### Required action
In the entries below, the lines from the one with "(** [L] is the" through the one with "ctx <| state := process (state ctx) (buffer ctx) |>." are to be copied exactly; both ends count.

[Records from a dataset]
————————

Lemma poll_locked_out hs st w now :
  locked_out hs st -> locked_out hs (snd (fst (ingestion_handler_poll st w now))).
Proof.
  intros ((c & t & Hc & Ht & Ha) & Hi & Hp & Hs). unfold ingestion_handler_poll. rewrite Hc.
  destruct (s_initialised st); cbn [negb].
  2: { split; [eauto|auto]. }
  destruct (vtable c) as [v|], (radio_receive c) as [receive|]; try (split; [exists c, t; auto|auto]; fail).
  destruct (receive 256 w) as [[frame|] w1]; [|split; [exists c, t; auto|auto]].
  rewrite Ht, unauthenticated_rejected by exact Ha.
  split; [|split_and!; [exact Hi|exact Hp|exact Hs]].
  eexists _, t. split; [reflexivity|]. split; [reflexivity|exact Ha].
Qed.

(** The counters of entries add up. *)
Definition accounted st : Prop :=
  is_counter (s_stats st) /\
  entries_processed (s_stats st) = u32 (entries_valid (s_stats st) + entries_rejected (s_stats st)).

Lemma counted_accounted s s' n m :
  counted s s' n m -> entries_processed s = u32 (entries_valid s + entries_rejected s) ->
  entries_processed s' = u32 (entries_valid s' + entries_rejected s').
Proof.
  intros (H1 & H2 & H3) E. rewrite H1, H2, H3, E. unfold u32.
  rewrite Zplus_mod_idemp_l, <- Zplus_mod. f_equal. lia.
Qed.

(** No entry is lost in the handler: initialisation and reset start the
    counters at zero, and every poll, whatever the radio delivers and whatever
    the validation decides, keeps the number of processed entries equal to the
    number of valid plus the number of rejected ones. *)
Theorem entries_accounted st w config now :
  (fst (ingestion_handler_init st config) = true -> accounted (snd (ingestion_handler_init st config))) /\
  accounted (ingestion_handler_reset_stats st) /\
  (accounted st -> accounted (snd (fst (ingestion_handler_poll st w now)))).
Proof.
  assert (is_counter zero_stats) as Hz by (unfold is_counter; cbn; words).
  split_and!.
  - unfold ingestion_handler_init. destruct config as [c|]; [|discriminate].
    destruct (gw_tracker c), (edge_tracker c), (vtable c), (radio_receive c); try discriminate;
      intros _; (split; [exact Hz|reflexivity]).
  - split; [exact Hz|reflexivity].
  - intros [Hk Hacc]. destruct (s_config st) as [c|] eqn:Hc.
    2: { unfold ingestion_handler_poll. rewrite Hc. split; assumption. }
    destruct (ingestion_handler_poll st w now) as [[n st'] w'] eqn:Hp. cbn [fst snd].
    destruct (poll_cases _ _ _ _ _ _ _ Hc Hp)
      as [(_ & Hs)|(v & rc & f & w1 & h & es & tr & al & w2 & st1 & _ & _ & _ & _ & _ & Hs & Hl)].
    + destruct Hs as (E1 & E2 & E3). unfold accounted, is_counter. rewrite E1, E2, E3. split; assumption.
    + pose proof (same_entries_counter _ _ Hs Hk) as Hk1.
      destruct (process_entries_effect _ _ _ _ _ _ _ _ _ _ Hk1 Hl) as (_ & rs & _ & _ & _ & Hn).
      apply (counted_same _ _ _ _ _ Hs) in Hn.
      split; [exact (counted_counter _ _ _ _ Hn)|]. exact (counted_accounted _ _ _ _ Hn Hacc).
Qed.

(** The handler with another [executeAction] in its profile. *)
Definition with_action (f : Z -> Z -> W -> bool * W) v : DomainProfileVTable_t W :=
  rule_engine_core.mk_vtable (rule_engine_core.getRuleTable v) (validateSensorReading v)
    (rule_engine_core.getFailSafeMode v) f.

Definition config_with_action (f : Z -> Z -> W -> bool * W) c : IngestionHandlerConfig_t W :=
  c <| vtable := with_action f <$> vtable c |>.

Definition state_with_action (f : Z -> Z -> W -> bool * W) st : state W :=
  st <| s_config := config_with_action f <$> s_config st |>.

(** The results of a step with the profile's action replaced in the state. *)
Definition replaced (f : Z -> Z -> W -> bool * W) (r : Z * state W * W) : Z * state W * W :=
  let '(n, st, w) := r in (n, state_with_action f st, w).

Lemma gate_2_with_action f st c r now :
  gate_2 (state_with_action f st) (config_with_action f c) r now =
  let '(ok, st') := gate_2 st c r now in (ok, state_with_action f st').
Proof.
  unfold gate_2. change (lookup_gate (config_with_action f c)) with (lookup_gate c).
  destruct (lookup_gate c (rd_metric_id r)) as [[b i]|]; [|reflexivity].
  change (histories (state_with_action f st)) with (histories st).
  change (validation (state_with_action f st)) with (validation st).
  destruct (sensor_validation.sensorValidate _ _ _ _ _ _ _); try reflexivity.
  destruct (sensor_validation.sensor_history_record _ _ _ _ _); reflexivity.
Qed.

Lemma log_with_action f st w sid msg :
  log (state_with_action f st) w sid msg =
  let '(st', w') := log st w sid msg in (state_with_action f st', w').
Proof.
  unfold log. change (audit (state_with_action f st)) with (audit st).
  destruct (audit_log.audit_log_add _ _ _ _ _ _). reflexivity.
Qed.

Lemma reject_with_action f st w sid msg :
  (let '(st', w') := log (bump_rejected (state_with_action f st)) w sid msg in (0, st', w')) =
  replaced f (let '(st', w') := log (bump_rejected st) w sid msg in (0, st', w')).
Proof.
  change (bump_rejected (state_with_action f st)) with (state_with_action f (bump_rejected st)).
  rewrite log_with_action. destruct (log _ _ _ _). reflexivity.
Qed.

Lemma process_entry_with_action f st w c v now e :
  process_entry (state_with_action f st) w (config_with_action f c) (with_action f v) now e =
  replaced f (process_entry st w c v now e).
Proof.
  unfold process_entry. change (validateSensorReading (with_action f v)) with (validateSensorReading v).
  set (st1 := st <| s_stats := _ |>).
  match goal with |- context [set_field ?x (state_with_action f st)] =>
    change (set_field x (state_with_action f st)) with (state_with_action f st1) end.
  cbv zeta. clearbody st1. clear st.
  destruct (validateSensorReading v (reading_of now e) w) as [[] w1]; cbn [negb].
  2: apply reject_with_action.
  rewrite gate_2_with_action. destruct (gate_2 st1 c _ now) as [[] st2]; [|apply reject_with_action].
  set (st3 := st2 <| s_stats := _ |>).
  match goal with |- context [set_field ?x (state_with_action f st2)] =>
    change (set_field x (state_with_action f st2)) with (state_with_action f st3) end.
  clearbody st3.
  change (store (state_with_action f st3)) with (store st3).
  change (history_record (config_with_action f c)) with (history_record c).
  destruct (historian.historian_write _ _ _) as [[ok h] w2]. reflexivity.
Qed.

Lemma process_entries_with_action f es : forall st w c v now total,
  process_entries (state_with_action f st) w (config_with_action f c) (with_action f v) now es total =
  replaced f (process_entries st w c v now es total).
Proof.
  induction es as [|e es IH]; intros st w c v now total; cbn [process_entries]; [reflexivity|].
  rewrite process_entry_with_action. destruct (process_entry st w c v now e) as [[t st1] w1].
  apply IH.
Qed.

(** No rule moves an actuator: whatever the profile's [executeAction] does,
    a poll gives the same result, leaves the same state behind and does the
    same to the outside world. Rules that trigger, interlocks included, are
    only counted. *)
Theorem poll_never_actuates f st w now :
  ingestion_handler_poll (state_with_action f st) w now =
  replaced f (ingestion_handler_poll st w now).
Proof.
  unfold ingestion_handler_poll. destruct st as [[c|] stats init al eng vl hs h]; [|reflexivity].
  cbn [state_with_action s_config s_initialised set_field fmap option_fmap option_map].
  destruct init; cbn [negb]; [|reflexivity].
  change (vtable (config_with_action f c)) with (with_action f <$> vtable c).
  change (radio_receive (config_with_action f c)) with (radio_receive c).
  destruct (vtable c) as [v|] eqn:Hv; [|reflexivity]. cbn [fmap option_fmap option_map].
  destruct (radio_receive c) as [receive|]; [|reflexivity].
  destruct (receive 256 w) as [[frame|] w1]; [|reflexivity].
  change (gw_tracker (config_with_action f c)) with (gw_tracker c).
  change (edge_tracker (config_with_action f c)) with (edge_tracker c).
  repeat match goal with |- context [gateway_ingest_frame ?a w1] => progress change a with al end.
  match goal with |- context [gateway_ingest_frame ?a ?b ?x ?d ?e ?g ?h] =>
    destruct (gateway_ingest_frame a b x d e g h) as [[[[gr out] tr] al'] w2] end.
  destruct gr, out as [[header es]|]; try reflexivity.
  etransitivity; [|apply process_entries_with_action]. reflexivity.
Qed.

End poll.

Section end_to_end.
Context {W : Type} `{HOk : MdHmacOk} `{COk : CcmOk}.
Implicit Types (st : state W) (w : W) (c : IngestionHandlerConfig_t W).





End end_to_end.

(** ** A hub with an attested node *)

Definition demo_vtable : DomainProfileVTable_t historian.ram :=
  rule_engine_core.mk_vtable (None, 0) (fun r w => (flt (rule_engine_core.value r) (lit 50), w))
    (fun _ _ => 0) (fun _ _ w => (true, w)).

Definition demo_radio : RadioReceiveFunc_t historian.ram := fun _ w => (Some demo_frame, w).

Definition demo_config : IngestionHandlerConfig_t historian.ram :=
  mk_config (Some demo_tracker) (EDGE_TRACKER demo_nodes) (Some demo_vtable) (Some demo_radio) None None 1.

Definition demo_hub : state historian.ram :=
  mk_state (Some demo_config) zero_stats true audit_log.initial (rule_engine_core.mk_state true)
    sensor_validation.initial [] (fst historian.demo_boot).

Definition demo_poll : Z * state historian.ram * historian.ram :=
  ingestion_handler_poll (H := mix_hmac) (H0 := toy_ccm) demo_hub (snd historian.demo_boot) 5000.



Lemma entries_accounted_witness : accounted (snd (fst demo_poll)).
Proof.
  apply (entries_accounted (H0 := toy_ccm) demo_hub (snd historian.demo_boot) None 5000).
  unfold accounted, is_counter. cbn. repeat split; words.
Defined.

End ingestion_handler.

————————

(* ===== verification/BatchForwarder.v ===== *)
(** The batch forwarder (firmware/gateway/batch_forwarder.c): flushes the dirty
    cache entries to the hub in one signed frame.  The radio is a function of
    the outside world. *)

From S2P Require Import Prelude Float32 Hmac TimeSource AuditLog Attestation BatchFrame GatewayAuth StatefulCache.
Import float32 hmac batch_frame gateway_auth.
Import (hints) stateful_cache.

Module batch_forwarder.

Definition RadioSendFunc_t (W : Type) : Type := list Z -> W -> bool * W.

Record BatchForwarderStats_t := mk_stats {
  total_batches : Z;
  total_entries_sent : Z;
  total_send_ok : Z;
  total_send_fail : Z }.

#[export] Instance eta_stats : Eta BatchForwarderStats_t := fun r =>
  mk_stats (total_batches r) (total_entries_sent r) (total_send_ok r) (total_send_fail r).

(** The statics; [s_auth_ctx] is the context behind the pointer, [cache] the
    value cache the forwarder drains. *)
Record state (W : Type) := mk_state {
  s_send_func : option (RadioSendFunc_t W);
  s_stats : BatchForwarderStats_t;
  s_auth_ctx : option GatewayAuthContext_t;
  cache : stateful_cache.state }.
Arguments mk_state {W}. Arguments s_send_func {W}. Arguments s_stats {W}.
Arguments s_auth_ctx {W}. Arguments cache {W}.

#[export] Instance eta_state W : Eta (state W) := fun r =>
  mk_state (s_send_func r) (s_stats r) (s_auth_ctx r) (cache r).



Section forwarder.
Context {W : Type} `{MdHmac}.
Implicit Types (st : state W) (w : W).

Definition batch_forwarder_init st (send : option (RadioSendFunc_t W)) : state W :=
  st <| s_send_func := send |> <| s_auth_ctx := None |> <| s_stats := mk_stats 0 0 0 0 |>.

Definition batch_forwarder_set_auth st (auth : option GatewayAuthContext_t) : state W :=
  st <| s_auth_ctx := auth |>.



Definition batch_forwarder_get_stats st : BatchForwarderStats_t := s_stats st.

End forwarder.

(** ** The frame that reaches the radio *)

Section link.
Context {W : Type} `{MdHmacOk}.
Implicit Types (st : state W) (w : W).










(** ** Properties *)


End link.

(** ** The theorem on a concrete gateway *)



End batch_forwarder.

————————

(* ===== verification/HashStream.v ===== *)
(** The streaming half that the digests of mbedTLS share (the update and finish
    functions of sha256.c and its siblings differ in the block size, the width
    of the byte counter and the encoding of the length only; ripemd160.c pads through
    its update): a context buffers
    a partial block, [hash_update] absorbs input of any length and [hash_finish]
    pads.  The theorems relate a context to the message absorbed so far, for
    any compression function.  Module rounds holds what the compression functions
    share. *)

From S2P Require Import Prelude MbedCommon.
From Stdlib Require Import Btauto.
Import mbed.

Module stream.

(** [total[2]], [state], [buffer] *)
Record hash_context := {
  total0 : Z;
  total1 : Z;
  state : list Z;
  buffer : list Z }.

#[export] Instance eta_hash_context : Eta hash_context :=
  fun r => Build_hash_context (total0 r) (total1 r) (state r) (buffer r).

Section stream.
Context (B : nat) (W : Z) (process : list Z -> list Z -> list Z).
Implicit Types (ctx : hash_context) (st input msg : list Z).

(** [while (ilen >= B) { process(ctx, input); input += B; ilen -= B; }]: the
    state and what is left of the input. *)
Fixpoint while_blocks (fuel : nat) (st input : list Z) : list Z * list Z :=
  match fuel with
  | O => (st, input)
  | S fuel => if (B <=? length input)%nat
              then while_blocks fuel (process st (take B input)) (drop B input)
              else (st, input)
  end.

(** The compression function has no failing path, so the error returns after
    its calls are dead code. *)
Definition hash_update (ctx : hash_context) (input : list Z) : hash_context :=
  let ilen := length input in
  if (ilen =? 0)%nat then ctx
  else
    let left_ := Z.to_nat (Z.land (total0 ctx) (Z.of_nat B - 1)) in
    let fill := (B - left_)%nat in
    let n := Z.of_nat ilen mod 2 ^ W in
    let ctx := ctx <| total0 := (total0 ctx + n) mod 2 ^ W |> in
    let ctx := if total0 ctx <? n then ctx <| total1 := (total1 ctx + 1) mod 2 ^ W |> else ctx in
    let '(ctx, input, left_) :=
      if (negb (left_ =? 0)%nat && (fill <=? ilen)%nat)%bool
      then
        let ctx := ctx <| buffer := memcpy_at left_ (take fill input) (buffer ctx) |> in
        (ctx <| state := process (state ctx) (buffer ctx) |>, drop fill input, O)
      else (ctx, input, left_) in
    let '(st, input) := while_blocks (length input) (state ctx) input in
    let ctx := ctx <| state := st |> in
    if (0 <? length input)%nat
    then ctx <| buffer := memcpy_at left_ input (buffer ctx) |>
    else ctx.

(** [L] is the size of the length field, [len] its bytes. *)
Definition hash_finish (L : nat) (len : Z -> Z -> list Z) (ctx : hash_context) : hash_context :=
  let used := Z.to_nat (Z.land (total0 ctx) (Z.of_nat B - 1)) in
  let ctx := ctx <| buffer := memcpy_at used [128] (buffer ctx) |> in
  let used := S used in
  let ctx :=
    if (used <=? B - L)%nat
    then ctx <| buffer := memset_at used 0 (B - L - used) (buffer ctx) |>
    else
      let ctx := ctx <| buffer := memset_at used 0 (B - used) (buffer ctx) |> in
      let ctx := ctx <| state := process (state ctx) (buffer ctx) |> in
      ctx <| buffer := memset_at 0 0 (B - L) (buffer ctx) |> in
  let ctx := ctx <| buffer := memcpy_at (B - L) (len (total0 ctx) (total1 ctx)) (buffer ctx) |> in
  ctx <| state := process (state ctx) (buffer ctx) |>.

————————

### Finished task
(** [L] is the size of the length field, [len] its bytes. *)
Definition hash_finish (L : nat) (len : Z -> Z -> list Z) (ctx : hash_context) : hash_context :=
  let used := Z.to_nat (Z.land (total0 ctx) (Z.of_nat B - 1)) in
  let ctx := ctx <| buffer := memcpy_at used [128] (buffer ctx) |> in
  let used := S used in
  let ctx :=
    if (used <=? B - L)%nat
    then ctx <| buffer := memset_at used 0 (B - L - used) (buffer ctx) |>
    else
      let ctx := ctx <| buffer := memset_at used 0 (B - used) (buffer ctx) |> in
      let ctx := ctx <| state := process (state ctx) (buffer ctx) |> in
      ctx <| buffer := memset_at 0 0 (B - L) (buffer ctx) |> in
  let ctx := ctx <| buffer := memcpy_at (B - L) (len (total0 ctx) (total1 ctx)) (buffer ctx) |> in
  ctx <| state := process (state ctx) (buffer ctx) |>.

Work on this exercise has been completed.